Collected data entries:
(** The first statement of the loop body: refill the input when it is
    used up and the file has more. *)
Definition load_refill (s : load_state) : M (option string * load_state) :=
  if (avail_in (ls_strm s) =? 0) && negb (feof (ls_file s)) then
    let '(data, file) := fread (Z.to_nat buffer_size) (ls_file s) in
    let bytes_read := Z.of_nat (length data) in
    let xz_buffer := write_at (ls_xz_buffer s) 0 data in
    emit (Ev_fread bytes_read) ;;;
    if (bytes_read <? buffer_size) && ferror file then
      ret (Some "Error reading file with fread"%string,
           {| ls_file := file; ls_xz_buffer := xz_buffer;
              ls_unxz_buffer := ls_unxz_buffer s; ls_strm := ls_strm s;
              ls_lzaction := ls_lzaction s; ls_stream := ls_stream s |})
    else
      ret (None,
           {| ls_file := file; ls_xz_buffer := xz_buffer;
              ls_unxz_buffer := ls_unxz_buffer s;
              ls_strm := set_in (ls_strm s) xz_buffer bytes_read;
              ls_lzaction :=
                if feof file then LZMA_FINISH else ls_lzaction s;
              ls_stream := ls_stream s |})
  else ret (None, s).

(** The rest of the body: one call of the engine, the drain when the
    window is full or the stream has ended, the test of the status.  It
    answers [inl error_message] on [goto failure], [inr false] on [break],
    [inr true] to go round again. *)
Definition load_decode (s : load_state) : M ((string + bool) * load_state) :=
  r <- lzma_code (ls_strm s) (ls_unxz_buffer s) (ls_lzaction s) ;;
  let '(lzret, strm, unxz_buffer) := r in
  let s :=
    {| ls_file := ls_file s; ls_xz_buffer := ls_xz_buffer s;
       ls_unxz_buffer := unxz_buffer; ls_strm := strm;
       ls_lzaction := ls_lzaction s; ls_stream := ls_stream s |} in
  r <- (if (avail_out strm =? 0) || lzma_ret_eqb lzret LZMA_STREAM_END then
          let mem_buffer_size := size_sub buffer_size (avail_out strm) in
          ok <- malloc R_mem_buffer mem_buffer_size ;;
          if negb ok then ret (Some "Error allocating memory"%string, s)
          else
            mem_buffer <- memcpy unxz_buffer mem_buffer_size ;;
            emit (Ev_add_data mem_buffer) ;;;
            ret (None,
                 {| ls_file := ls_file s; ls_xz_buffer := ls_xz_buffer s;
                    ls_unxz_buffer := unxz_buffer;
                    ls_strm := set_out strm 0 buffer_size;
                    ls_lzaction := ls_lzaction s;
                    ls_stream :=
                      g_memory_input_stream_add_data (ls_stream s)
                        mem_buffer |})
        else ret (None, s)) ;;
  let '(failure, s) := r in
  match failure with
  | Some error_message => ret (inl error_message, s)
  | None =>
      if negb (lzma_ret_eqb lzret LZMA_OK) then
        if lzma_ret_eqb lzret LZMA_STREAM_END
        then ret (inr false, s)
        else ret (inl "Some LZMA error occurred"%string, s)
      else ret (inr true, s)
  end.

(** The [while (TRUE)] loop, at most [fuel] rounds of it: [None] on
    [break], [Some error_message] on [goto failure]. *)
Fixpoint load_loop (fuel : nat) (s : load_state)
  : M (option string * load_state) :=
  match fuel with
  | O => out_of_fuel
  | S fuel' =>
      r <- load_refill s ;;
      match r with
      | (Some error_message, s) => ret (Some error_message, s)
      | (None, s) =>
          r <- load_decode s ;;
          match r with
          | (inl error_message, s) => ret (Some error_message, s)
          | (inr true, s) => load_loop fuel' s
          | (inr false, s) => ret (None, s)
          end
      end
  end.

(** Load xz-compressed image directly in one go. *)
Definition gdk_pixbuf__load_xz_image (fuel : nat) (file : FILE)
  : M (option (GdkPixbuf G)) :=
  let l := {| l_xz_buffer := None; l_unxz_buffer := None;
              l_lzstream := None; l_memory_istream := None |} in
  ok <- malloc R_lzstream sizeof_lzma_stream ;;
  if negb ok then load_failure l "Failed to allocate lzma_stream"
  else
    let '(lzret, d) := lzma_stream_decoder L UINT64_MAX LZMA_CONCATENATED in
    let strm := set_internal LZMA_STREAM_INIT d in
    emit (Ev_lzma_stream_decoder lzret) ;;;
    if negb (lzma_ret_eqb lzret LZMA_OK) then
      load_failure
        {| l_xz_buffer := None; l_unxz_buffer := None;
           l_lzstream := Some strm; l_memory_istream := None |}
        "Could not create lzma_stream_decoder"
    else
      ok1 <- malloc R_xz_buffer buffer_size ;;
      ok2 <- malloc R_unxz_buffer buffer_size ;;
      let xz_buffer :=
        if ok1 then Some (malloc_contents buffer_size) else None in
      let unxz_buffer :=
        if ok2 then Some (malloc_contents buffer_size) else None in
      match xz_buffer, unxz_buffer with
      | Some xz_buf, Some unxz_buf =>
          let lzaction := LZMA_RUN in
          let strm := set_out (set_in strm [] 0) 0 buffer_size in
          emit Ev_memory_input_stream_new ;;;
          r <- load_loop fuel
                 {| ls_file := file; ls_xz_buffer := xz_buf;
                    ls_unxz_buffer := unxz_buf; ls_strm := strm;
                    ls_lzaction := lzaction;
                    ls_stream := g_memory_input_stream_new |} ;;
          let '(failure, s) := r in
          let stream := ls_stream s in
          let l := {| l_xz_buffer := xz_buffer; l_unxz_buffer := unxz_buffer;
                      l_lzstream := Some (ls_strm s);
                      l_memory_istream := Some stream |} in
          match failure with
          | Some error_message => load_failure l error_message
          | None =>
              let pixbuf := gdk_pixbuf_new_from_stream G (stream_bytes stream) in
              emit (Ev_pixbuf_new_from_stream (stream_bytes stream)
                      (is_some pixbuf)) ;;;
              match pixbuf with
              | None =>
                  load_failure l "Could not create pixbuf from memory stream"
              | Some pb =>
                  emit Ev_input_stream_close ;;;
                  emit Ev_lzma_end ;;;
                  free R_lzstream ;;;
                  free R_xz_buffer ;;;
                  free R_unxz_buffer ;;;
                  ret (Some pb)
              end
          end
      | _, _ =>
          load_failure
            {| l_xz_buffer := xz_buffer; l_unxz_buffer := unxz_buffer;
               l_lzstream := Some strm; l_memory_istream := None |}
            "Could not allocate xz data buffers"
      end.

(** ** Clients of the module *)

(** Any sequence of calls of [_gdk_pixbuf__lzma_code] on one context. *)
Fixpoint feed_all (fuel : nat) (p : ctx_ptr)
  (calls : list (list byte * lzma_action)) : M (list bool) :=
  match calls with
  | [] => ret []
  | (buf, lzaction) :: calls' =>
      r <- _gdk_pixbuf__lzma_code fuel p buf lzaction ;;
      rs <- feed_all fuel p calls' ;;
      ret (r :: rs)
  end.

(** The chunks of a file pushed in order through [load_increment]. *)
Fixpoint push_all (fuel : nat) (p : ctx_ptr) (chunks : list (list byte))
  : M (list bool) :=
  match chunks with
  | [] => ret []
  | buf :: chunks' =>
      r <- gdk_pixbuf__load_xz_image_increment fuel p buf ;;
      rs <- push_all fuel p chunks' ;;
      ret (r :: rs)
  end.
---
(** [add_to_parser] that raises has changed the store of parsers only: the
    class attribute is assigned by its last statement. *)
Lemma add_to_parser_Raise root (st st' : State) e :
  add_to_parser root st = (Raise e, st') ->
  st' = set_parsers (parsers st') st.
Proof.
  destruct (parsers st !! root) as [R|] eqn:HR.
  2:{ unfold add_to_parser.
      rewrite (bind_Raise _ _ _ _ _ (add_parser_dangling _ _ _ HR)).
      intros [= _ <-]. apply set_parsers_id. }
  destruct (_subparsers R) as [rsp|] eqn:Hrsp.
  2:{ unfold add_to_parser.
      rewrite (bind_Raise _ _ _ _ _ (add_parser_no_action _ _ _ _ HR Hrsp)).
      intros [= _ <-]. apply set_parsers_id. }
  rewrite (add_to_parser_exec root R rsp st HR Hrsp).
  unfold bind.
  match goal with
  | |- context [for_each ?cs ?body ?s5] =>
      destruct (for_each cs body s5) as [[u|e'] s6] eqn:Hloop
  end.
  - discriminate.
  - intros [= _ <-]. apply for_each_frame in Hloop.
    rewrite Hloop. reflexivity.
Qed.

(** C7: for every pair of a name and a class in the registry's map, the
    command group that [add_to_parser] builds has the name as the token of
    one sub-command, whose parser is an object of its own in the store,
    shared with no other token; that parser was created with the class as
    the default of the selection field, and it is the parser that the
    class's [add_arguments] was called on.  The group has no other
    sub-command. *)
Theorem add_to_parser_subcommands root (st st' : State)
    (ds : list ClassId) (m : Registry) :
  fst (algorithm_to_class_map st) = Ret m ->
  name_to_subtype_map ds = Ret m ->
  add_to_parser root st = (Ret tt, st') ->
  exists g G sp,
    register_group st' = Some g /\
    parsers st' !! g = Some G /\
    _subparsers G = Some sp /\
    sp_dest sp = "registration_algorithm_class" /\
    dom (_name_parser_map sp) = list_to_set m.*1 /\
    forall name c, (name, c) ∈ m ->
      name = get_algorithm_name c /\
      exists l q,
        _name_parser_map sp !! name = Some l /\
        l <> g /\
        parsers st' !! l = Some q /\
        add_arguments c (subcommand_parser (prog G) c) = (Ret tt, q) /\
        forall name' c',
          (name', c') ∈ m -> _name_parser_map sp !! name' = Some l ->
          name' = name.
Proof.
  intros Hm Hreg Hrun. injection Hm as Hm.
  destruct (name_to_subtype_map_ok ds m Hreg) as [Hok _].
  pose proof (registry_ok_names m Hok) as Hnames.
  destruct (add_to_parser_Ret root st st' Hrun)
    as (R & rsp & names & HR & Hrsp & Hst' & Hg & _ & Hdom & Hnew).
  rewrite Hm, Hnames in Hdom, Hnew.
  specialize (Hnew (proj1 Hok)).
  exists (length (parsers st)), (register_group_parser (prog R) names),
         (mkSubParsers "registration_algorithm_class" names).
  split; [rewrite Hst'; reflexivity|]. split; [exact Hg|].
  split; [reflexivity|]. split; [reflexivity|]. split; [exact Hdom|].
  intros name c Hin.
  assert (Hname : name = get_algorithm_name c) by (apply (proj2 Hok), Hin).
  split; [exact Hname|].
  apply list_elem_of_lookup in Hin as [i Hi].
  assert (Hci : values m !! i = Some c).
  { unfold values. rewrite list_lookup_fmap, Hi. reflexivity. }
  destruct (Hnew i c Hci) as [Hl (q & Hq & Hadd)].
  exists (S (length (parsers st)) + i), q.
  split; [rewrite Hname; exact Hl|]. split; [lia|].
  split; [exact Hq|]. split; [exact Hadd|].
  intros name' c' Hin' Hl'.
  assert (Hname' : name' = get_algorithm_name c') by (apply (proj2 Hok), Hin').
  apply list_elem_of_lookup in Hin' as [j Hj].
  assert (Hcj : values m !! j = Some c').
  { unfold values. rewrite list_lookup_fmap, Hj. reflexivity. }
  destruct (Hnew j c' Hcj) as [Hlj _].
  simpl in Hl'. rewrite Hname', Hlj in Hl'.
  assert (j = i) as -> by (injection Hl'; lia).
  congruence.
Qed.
---
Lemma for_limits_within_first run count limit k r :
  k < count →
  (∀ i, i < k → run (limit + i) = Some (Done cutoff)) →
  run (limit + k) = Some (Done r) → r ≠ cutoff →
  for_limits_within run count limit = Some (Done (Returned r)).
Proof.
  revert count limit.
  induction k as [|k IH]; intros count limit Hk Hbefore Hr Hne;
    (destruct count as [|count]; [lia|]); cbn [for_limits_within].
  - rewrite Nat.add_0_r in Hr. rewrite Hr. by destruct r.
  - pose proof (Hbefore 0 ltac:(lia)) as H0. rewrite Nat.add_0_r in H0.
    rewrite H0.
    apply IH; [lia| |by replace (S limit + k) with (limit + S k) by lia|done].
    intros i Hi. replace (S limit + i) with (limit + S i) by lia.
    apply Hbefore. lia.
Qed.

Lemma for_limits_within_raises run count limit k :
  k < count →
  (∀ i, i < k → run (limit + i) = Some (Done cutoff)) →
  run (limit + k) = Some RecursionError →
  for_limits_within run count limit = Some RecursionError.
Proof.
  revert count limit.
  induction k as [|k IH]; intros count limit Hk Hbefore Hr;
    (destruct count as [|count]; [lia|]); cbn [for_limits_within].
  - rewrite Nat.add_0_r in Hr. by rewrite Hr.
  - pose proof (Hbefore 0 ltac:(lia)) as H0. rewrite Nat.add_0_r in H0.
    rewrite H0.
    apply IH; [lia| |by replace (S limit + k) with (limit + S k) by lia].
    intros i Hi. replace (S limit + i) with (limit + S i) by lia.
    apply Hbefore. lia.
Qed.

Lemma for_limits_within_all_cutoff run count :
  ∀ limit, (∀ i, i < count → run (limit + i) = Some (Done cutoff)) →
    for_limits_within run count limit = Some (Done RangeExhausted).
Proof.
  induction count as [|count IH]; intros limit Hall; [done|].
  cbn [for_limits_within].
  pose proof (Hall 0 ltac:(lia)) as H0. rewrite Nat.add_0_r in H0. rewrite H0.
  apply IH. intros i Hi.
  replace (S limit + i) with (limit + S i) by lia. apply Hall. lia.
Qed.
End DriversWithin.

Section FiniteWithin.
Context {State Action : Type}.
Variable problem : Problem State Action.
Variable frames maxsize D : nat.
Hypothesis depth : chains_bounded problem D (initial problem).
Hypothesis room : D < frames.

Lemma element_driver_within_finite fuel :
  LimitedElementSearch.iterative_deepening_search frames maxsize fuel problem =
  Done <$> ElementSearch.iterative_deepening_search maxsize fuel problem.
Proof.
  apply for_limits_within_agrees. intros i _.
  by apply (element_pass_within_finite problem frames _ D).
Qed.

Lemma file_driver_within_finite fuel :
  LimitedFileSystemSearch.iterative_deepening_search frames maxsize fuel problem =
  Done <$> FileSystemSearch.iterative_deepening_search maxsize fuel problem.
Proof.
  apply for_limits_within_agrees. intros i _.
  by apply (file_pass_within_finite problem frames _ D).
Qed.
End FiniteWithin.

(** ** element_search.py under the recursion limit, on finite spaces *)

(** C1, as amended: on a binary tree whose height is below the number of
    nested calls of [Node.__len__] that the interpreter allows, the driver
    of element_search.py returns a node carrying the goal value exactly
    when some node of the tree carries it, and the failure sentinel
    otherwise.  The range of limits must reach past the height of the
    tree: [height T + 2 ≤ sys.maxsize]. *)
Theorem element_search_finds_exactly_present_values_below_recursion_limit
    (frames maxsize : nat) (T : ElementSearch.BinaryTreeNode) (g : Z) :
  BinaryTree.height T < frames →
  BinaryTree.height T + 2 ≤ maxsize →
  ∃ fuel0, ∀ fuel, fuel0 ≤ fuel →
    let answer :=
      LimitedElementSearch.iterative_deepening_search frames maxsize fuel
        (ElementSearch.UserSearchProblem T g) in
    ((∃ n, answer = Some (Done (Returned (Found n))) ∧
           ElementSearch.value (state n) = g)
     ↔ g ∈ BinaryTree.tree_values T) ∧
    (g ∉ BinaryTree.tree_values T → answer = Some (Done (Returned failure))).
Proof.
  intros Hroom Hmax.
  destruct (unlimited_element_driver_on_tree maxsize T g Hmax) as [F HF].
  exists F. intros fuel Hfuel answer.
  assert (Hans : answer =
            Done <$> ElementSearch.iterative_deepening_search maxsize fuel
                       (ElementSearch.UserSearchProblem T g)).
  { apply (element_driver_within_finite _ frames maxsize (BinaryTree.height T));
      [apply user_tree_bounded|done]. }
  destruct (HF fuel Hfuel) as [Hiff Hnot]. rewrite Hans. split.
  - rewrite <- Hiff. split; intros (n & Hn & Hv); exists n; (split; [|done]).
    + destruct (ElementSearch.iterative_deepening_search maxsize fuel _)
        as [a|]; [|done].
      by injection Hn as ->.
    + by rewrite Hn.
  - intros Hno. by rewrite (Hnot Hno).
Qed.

**Assigned task:**
In the data above, each line holding "goto" is to be found and copied.

**Response to this exercise:**
    answers [inl error_message] on [goto failure], [inr false] on [break],
    [break], [Some error_message] on [goto failure]. *)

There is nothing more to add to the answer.